Also in the document was a call for repeal of the 2001 Authorization for the Use of Military Force that has been cited as part of the legal justification for drone strikes, a call upon Congress to conduct a comprehensive independent study of the impact of lethal drones on targeted communities and drone operators, and a call upon leaders to take the nation off the path of unending war by instead turning toward the task of building peace by funding alternative measures.

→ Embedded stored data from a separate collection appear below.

Definition enqueueNow (job : Job) : G Job :=
  data ← marshal_or job;
  wrap "enqueue job"
    (call (enqueue_now (Queues k) (Queue k (j_Queue job)) (j_Queue job) data));;
  mret job.

Definition enqueueAt (t : Z) (job : Job) : G Job :=
  data ← marshal_or job;
  wrap "schedule job" (call (ZADD (Scheduled k) (unix_seconds t) data));;
  mret job.

Definition enqueueIn (d : Z) (job : Job) : G Job :=
  now ← wrap "get Redis time for scheduled job" redisNow;
  enqueueAt (now + d) job.

(** A unique script's answer: 0 means somebody else's job stands. *)
Definition unique_answer (job : Job) (n : Z) : G Job :=
  if decide (n = 0%Z) then fail (ErrDuplicate (j_UniqueKey job)) else mret job.

Definition enqueueUniqueNow (job : Job) : G Job :=
  data ← marshal_or job;
  n ← wrap "enqueue unique job"
        (call (enqueue_unique_now (Unique k (j_UniqueKey job)) (Queues k) (Queue k (j_Queue job))
                 (j_ID job) (uniqueTTLMillis (j_UniqueTTL job)) (j_Queue job) data));
  unique_answer job n.

Definition enqueueUniqueAt (t : Z) (job : Job) : G Job :=
  data ← marshal_or job;
  n ← wrap "schedule unique job"
        (call (enqueue_unique_at (Unique k (j_UniqueKey job)) (Scheduled k) (j_ID job)
                 (uniqueTTLMillis (j_UniqueTTL job)) (unix_seconds t) data));
  unique_answer job n.

Definition enqueueUniqueIn (d : Z) (job : Job) : G Job :=
  now ← wrap "get Redis time for scheduled unique job" redisNow;
  enqueueUniqueAt (now + d) job.
(* ===== verification/BatchHandle.v ===== *)
(** * The batch handle of a running job (src/worker/batch_handle.go)

    A handler whose job was verified to belong to a batch finds the batch in its
    context: it can add jobs to it, invalidate it and ask whether it still counts. *)

From S2P Require Import Prelude Keys Json Redis Job WorkerScripts EnqueueScripts BatchScripts.
From S2P Require Import GoBase Config Middleware BatchState Client.

Record BatchHandle := mkBatchHandle { bh_bid : string; bh_keys : Keys }.

Definition newBatchHandle (bid : string) (keys : Keys) : BatchHandle := mkBatchHandle bid keys.
Definition BID (bh : BatchHandle) : string := bh_bid bh.

Section handle.
Context `{GoTime} `{CJson}.

(** The jobs with the batch's identifier, encoded; the first failure ends it before
    anything is sent. *)
Definition prepare_jobs (bh : BatchHandle) (jobs : list Job) : G (list batch_item) :=
  map_m (λ job, let job := with_BatchID (bh_bid bh) job in
           data ← wrap ("failed to marshal job " +:+ j_ID job) (marshal_or job);
           mret (mkItem (j_ID job) (Queue (bh_keys bh) (j_Queue job)) data)) jobs.

(** What the script's answer means to the caller. *)
Definition add_answer (bid : string) (r : add_jobs_reply) : G unit :=
  match r with
  | JAdded _ _ => mret tt
  | JError code =>
      fail (if decide (code = "batch_not_found") then ErrBatchNotFound bid
            else if decide (code = "batch_invalidated") then
              ErrText ("batch " +:+ bid +:+ " has been invalidated")
            else if decide (code = "batch_complete") then
              ErrText ("batch " +:+ bid +:+ " has already completed")
            else ErrText ("batch error: " +:+ code))
  end.

Definition AddJobs (bh : BatchHandle) (jobs : list Job) : G unit :=
  if decide (length jobs = 0) then mret tt
  else
    prepared ← prepare_jobs bh jobs;
    let k := bh_keys bh in
    r ← wrap "failed to add jobs to batch"
          (call (batch_add_jobs (Batch k (bh_bid bh)) (BatchProgress k (bh_bid bh))
                   (BatchJobs k (bh_bid bh)) prepared));
    add_answer (bh_bid bh) r.

Definition with_Queue (q : string) (j : Job) : Job :=
  mkJob (j_ID j) (j_Type j) q (j_Args j) (j_Retry j) (j_RetryCount j) (j_CreatedAt j)
    (j_EnqueuedAt j) (j_ProcessedAt j) (j_FailedAt j) (j_Error j) (j_BatchID j)
    (j_CallbackBatchID j) (j_UniqueKey j) (j_UniqueTTL j) (j_Encrypted j) (j_raw j)
    (j_finalization j).

(** [Add]: the optional queue is the first of the variadic arguments. *)
Definition Add (bh : BatchHandle) (uuid jobType : string) (args : Args) (queue : list string) : G unit :=
  now ← time_now;
  let job := NewJob uuid now jobType args in
  let job := match queue with q :: _ => with_Queue q job | [] => job end in
  AddJobs bh [job].

Definition Invalidate (bh : BatchHandle) : G unit :=
  let k := bh_keys bh in
  r ← wrap "failed to invalidate batch"
        (call (batch_invalidate (Batch k (bh_bid bh)) (BatchProgress k (bh_bid bh))));
  match r with
  | IDone _ => mret tt
  | IError code =>
      fail (if decide (code = "batch_not_found") then ErrBatchNotFound (bh_bid bh)
            else ErrText ("batch error: " +:+ code))
  end.

(** [Valid]: the flag of the progress hash; for a batch without one, the flag of the
    metadata document; a batch that is gone is not valid. *)
Definition Valid (bh : BatchHandle) : G bool :=
  let k := bh_keys bh in
  invalidated ← call (HGET (BatchProgress k (bh_bid bh)) "invalidated");
  match invalidated with
  | Some v => mret (negb (bool_decide (v = "1")) && negb (bool_decide (v = "true")))
  | None =>
      data ← call (GET (Batch k (bh_bid bh)));
      match data with
      | None => mret false
      | Some d =>
          st ← of_option (ErrText "decode batch state") (decodeBatchState d);
          mret (negb (st_Invalidated st))
      end
  end.
End handle.

(** ** The handle in the context *)

Definition contextWithBatch (ctx : Ctx) (bh : BatchHandle) : Ctx :=
  mkCtx (ctx_deadline ctx) (Some (bh_bid bh)).
Definition BatchFromContext (k : Keys) (ctx : Ctx) : option BatchHandle :=
  (λ bid, newBatchHandle bid k) <$> ctx_batch ctx.
Definition BIDFromContext (k : Keys) (ctx : Ctx) : string :=
  match BatchFromContext k ctx with Some bh => BID bh | None => "" end.

(** A job outside any batch is always valid. *)
Definition ValidWithinBatch `{GoTime} (k : Keys) (ctx : Ctx) : G bool :=
  match BatchFromContext k ctx with
  | None => mret true
  | Some bh => Valid bh
  end.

What comes next will be up to the participants of the conference and the religious communities they go home to. During the final session, discussion turned to how participants will engage their religious communities and how organizations that already have made statements (the 2013 Church of the Brethren Annual Conference resolution is at www.brethren.org/ac/statements/2013resolutionagainstdronewarfare.html ) can collaborate and increase their advocacy. There was talk of creating a national organization to focus on drones specifically. A similar conference in 2006 about torture led to the creation of the National Religious Campaign Against Torture.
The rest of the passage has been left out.